- Problem to solve:
Wherever the string "TypeError" shows up in the data below, copy the whole line.

(Information shown Opens)

Lemma null_iff_treated_unreachable_witness :
  let E := serving didDocument settling in
  let outcome := fst (getPublicKeyFromDID E (JString vm) false (initialWorld JNull)) in
  (outcome = Returned JNull <-> treated_unreachable vm didDocument = true) /\
  (treated_unreachable vm didDocument = false ->
   forall k,
     search_arrays vm (key_collections didDocument) = inr k ->
     if truthy k then outcome = Returned k /\ method_matches vm k = inr true
     else outcome = Thrown (not_found_error vm)).
Proof.
  apply (getPublicKeyFromDID_null_iff_treated_unreachable
           (serving didDocument settling) vm false (initialWorld JNull)
           (after (loadUrlDocument (serving didDocument settling) (JString did))
              (initialWorld JNull))
           (mkResolved JNull didDocument (JString did))).
  - vm_compute. reflexivity.
  - vm_compute. reflexivity.
Defined.

(** C3, as stated, fails: for a full document that names itself with
    ["@id"], and even holds the requested key, the resolver returns [null],
    although the document is not the placeholder, whichever way the
    placeholder's key is spelt. *)
Lemma getPublicKeyFromDID_null_for_self_naming_document :
  let E := serving selfNamingDocument settling in
  let outcome := fst (getPublicKeyFromDID E (JString vm) false (initialWorld JNull)) in
  fst (loadUrlDocument E (JString did) (initialWorld JNull))
  = Returned (mkResolved JNull selfNamingDocument (JString did)) /\
  search_arrays vm (key_collections selfNamingDocument) = inr fragmentKey /\
  ~ (outcome = Returned JNull <-> selfNamingDocument = JObject [("id", JString did)]) /\
  ~ (outcome = Returned JNull <-> selfNamingDocument = JObject [("@id", JString did)]).
Proof.
  cbv zeta.
  assert (Hnull : fst (getPublicKeyFromDID (serving selfNamingDocument settling)
                         (JString vm) false (initialWorld JNull)) = Returned JNull)
    by (vm_compute; reflexivity).
  split; [vm_compute; reflexivity |]. split; [vm_compute; reflexivity |].
  split; intros [Hplaceholder _]; specialize (Hplaceholder Hnull);
    discriminate Hplaceholder.
Qed.

(** The two behaviours the amended C3 leaves aside: an identifier that
    contains the handler's marker text turns "not found" into [null], and
    a [null] entry ahead of the key raises a [TypeError]. *)
Example not_found_read_as_unreachable :
  fst (getPublicKeyFromDID (serving didDocument settling)
         (JString "did:web:example.com:issuer#Failed to fetch") false
         (initialWorld JNull))
  = Returned JNull.
Proof. vm_compute. reflexivity. Qed.

Example null_entry_raises :
  fst (getPublicKeyFromDID
         (serving (JObject [("id", JString did);
                            ("verificationMethod", JArray [JNull; fragmentKey])])
            settling)
         (JString vm) false (initialWorld JNull))
  = Thrown (TypeError "Cannot read properties of null (reading 'id')").
Proof. vm_compute. reflexivity. Qed.

Lemma loadUrlDocument_undereferenced_witness :
  let E := serving didDocument stalling in
  let w := after (verifyCredentialSignature E true) (initialWorld credential) in
  reachable E w /\
  undereferenced "did:key:z6MkpTHR8VNsBxYAAWHut2Geadd9jSwuBV8xRoAnwWsdvktH" = true /\
  exists w',
    loadUrlDocument E (JString "did:key:z6MkpTHR8VNsBxYAAWHut2Geadd9jSwuBV8xRoAnwWsdvktH") w
    = (Returned
         (mkResolved JNull
            (JObject [("@id", JString "did:key:z6MkpTHR8VNsBxYAAWHut2Geadd9jSwuBV8xRoAnwWsdvktH")])
            (JString "did:key:z6MkpTHR8VNsBxYAAWHut2Geadd9jSwuBV8xRoAnwWsdvktH")), w') /\
    requests w' = requests w.
Proof.
  cbv zeta.
  assert (Hreach : reachable (serving didDocument stalling)
                     (after (verifyCredentialSignature (serving didDocument stalling) true)
                        (initialWorld credential)))
    by (apply reach_verify, reach_start).
  split; [exact Hreach |]. split; [reflexivity |].
  apply (loadUrlDocument_undereferenced (serving didDocument stalling)
           "did:key:z6MkpTHR8VNsBxYAAWHut2Geadd9jSwuBV8xRoAnwWsdvktH" _ Hreach).
  reflexivity.
Defined.

(** C4, as stated, fails: the placeholder's sole field is ["@id"], and
    the document has no [id] property. *)
Lemma loadUrlDocument_urn_document_not_id_keyed :
  let u := "urn:uuid:3978344f-8596-4c3a-a978-8fcaba3903c5" in
  exists r w',
    loadUrlDocument (serving didDocument settling) (JString u) (initialWorld JNull)
    = (Returned r, w') /\
    document r <> JObject [("id", JString u)] /\
    get "id" (document r) = JUndefined.
Proof.
  cbv zeta. eexists. eexists. split; [vm_compute; reflexivity |].
  split; [discriminate | reflexivity].
Qed.

Lemma first_match_in_order_witness :
  let E := serving didDocument settling in
  fragmentKey <> authenticationKey /\
  names_method vm fragmentKey /\
  names_method vm authenticationKey /\
  fst (getPublicKeyFromDID E (JString vm) false (initialWorld JNull))
  = Returned fragmentKey.
Proof.
  cbv zeta. split; [discriminate |]. split; [right; reflexivity |].
  split; [left; reflexivity |].
  rewrite (getPublicKeyFromDID_first_match_in_order
             (serving didDocument settling) vm false (initialWorld JNull)
             (after (loadUrlDocument (serving didDocument settling) (JString did))
                (initialWorld JNull))
             (mkResolved JNull didDocument (JString did))
             []
             [JArray [JString "did:web:example.com:issuer#key-0"; authenticationKey];
              JUndefined; JUndefined]
             [] [] fragmentKey).
  - reflexivity.
  - vm_compute. reflexivity.
  - vm_compute. reflexivity.
  - reflexivity.
  - constructor.
  - constructor.
  - split; discriminate.
  - right. reflexivity.
Defined.

(** C5, as stated, fails: the requested key occurs in two collections of
    a document that names itself with ["@id"], and the resolver returns
    [null], not the [verificationMethod] entry. *)
Lemma getPublicKeyFromDID_null_despite_two_matches :
  let E := serving selfNamingTwice settling in
  let outcome := fst (getPublicKeyFromDID E (JString vm) false (initialWorld JNull)) in
  fst (loadUrlDocument E (JString did) (initialWorld JNull))
  = Returned (mkResolved JNull selfNamingTwice (JString did)) /\
  get "verificationMethod" selfNamingTwice = JArray [fragmentKey] /\
  get "authentication" selfNamingTwice = JArray [authenticationKey] /\
  names_method vm fragmentKey /\
  names_method vm authenticationKey /\
  outcome = Returned JNull /\
  outcome <> Returned fragmentKey.
Proof.
  cbv zeta.
  assert (Hnull : fst (getPublicKeyFromDID (serving selfNamingTwice settling)
                         (JString vm) false (initialWorld JNull)) = Returned JNull)
    by (vm_compute; reflexivity).
  split; [vm_compute; reflexivity |]. split; [reflexivity |]. split; [reflexivity |].
  split; [right; reflexivity |]. split; [left; reflexivity |].
  split; [exact Hnull |]. rewrite Hnull. discriminate.
Qed.

Example idempotent_when_answered :
  never_answered (serving didDocument settling) did (initialWorld JNull) = false /\
  never_answered (unanswered settling) did (initialWorld JNull) = true.
Proof. split; vm_compute; reflexivity. Qed.

Lemma suite_bound_to_key_record_id_witness :
  let E := serving didDocument settling in
  let w' := after (verifyCredentialSignature E true) (initialWorld credential) in
  get "id" fragmentKey <> JString vm /\
  suitesBuilt w' = [mkSuite (mkKey fragmentKey) (JString "#key-1")] /\
  verifyCalls w' = [(credential, mkSuite (mkKey fragmentKey) (JString "#key-1"))].
Proof.
  cbv zeta. split; [discriminate |].
  apply (suite_bound_to_key_record_id (serving didDocument settling) true
           (initialWorld credential)
           (after (getPublicKeyFromDID (serving didDocument settling) (JString vm) true)
              (checked true (initialWorld credential)))
           fragmentKey).
  - reflexivity.
  - vm_compute. reflexivity.
  - reflexivity.
  - reflexivity.
Defined.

(Information shown Closes)

- Exercise response:
    a [null] entry ahead of the key raises a [TypeError]. *)
  = Thrown (TypeError "Cannot read properties of null (reading 'id')").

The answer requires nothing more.